Search the material below for "pkts" and copy every line where it occurs.

*** Begin section ***

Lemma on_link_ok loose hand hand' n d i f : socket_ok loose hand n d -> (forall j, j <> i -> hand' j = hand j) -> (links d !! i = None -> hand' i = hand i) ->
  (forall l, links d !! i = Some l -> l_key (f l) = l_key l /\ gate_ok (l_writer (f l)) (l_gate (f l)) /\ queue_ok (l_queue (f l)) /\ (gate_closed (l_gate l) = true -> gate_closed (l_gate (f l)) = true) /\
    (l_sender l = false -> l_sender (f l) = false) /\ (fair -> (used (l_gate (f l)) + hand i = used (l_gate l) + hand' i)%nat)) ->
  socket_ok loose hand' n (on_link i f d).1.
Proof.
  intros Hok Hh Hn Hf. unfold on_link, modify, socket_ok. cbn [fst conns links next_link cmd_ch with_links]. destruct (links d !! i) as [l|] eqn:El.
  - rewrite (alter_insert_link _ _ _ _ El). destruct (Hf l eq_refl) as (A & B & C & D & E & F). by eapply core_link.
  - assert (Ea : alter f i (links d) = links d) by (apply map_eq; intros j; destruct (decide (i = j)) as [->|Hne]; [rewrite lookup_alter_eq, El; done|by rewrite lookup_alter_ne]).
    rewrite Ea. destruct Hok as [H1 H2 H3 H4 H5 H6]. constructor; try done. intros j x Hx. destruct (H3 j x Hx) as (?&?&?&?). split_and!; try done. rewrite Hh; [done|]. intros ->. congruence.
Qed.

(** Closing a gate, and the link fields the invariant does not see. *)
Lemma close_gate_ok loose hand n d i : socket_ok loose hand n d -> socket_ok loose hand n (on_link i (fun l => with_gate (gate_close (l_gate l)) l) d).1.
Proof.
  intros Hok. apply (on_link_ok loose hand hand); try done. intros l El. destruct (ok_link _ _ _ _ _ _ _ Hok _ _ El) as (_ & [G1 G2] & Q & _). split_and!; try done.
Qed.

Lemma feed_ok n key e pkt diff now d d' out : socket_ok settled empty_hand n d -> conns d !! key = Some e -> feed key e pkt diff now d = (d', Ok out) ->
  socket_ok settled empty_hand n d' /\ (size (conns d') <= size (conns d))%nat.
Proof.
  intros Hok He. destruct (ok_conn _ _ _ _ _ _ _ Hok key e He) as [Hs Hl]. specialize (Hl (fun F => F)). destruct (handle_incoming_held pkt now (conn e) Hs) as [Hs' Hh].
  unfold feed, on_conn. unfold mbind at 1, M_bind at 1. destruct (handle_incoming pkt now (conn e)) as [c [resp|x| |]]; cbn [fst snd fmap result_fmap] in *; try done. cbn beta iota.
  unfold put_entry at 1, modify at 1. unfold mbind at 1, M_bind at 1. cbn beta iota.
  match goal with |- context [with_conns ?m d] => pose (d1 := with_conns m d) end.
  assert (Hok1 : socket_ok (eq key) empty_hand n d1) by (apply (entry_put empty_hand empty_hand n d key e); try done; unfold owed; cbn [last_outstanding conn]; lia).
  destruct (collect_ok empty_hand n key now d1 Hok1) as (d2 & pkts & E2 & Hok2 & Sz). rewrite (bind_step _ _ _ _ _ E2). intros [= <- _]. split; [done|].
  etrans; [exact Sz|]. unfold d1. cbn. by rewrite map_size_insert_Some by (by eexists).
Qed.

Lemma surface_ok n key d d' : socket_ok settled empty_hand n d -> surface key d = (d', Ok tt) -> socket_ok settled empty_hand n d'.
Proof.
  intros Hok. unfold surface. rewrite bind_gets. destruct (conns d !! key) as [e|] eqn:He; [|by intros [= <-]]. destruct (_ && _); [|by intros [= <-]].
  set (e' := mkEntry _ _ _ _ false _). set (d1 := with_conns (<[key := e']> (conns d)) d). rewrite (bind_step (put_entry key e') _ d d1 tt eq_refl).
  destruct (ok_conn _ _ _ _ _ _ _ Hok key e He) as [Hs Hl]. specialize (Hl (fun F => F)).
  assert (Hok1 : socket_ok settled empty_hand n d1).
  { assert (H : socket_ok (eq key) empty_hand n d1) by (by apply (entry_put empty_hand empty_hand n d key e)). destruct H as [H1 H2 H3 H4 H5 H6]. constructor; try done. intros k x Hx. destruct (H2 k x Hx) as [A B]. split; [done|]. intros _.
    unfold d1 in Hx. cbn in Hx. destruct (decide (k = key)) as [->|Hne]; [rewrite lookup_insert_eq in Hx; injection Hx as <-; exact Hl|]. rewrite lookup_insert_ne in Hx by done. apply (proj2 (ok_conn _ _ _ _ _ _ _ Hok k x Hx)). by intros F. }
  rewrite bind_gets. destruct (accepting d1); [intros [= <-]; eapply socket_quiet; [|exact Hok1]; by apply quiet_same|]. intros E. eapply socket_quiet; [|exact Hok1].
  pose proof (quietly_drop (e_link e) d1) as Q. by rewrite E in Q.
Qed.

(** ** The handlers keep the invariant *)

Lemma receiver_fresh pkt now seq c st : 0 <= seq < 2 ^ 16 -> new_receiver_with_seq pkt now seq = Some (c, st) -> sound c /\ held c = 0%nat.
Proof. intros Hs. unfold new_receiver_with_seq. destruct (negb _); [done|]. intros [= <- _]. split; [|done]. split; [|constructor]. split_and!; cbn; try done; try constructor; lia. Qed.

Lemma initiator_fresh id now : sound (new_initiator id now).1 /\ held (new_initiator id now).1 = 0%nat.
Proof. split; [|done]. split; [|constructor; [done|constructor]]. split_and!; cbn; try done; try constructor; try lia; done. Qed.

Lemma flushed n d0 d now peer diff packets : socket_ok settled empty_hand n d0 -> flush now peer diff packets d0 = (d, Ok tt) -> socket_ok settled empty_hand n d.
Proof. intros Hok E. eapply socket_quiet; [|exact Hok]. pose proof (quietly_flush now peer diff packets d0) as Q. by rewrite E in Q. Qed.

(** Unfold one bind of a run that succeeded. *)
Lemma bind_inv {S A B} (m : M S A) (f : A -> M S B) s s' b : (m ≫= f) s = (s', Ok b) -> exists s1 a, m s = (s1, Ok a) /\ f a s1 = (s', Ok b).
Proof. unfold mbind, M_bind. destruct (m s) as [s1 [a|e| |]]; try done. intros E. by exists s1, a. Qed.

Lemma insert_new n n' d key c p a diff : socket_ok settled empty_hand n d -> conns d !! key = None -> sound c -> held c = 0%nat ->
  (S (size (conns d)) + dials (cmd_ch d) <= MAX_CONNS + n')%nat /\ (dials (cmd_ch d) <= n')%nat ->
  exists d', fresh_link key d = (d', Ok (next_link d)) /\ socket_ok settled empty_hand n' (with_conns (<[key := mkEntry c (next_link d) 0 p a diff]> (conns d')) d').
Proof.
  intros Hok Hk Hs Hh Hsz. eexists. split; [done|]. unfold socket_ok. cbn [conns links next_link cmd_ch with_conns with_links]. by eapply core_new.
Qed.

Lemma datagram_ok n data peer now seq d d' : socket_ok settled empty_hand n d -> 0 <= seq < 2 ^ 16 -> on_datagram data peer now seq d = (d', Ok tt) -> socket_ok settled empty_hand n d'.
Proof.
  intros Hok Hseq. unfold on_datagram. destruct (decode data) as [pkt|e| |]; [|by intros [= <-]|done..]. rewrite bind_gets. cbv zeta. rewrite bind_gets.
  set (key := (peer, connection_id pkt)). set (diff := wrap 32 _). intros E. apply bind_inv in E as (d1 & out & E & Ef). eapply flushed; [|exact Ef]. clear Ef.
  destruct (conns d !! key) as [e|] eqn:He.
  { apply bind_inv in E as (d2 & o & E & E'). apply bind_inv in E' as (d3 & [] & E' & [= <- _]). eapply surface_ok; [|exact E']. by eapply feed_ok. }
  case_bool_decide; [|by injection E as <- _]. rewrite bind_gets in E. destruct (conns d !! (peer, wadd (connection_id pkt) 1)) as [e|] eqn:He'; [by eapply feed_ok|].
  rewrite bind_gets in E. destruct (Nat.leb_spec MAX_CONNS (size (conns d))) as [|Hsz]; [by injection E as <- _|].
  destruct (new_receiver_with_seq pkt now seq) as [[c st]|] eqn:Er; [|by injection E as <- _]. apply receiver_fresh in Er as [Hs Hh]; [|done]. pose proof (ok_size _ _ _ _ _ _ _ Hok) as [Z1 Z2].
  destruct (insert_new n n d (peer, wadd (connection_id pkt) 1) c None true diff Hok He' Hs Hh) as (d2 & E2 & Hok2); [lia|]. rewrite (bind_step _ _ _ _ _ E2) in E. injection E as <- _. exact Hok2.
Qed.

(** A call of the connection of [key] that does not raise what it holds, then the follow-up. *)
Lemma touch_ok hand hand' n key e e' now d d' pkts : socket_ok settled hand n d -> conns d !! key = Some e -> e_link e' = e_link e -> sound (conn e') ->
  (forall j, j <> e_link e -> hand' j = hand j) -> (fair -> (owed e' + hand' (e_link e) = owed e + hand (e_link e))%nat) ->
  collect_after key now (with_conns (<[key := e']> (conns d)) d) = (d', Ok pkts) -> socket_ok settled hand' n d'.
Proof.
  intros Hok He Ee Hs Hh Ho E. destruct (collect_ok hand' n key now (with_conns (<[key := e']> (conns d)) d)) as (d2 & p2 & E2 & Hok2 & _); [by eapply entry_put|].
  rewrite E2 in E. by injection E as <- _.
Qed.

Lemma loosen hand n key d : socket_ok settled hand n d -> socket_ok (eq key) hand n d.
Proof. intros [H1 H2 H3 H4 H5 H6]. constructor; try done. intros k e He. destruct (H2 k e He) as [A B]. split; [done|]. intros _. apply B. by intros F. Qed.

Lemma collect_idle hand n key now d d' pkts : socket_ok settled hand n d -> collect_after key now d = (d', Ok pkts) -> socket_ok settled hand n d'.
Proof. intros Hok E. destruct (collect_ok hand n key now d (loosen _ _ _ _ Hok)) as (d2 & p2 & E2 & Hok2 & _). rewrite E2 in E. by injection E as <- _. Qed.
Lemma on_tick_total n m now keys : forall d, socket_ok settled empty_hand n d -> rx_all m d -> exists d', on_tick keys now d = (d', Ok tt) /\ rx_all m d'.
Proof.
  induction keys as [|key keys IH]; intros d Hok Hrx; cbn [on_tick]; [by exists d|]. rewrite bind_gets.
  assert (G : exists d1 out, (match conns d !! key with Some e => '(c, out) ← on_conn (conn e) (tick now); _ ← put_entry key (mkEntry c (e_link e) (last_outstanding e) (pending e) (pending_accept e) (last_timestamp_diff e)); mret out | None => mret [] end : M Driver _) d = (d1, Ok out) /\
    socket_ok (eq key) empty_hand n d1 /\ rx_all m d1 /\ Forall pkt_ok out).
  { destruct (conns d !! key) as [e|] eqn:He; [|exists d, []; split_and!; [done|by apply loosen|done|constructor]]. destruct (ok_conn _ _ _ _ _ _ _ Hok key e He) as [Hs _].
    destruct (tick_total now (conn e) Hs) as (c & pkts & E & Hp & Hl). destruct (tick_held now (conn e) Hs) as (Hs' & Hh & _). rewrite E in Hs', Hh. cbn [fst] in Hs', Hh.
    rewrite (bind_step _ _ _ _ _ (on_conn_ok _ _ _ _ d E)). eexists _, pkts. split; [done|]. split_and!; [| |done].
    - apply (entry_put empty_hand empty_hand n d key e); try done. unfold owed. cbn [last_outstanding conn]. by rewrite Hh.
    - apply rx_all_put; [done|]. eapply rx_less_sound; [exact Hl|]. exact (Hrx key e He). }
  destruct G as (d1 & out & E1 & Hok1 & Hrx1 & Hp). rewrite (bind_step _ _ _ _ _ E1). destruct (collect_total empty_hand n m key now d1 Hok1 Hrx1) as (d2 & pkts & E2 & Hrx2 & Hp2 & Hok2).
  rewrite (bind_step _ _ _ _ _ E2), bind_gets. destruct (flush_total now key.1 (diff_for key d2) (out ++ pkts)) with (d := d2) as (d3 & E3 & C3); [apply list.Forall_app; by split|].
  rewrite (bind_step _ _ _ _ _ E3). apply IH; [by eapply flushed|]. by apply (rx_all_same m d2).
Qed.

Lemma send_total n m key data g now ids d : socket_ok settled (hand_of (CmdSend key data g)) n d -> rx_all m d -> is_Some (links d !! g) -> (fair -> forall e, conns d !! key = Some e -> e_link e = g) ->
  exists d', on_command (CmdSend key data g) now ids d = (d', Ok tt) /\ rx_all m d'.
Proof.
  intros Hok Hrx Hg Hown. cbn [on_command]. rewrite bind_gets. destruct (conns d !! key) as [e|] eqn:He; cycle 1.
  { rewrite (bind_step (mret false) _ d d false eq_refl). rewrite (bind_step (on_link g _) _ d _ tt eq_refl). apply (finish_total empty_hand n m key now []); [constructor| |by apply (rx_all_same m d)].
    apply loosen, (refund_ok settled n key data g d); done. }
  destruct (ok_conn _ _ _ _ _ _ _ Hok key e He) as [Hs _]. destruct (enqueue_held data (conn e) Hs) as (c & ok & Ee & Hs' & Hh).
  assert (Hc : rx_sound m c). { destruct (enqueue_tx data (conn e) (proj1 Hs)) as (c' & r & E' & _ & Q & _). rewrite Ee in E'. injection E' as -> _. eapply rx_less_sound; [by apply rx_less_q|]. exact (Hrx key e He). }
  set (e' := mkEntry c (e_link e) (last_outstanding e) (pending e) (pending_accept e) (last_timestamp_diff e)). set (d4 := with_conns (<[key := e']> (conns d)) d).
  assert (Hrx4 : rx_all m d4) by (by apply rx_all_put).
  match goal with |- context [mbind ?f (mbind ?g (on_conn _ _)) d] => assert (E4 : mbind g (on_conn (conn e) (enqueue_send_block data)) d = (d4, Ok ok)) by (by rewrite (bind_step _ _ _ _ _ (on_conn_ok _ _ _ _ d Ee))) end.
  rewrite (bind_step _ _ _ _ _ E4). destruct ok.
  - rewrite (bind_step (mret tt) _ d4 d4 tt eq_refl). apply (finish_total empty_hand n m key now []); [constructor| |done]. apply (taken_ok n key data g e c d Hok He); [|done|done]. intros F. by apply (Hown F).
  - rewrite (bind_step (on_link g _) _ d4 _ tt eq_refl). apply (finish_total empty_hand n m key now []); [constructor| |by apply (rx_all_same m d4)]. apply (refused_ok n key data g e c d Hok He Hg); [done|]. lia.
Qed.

*** End section ***

Result -
  destruct (collect_ok empty_hand n key now d1 Hok1) as (d2 & pkts & E2 & Hok2 & Sz). rewrite (bind_step _ _ _ _ _ E2). intros [= <- _]. split; [done|].
Lemma touch_ok hand hand' n key e e' now d d' pkts : socket_ok settled hand n d -> conns d !! key = Some e -> e_link e' = e_link e -> sound (conn e') ->
  collect_after key now (with_conns (<[key := e']> (conns d)) d) = (d', Ok pkts) -> socket_ok settled hand' n d'.
Lemma collect_idle hand n key now d d' pkts : socket_ok settled hand n d -> collect_after key now d = (d', Ok pkts) -> socket_ok settled hand n d'.
    destruct (tick_total now (conn e) Hs) as (c & pkts & E & Hp & Hl). destruct (tick_held now (conn e) Hs) as (Hs' & Hh & _). rewrite E in Hs', Hh. cbn [fst] in Hs', Hh.
    rewrite (bind_step _ _ _ _ _ (on_conn_ok _ _ _ _ d E)). eexists _, pkts. split; [done|]. split_and!; [| |done].
  destruct G as (d1 & out & E1 & Hok1 & Hrx1 & Hp). rewrite (bind_step _ _ _ _ _ E1). destruct (collect_total empty_hand n m key now d1 Hok1 Hrx1) as (d2 & pkts & E2 & Hrx2 & Hp2 & Hok2).
  rewrite (bind_step _ _ _ _ _ E2), bind_gets. destruct (flush_total now key.1 (diff_for key d2) (out ++ pkts)) with (d := d2) as (d3 & E3 & C3); [apply list.Forall_app; by split|].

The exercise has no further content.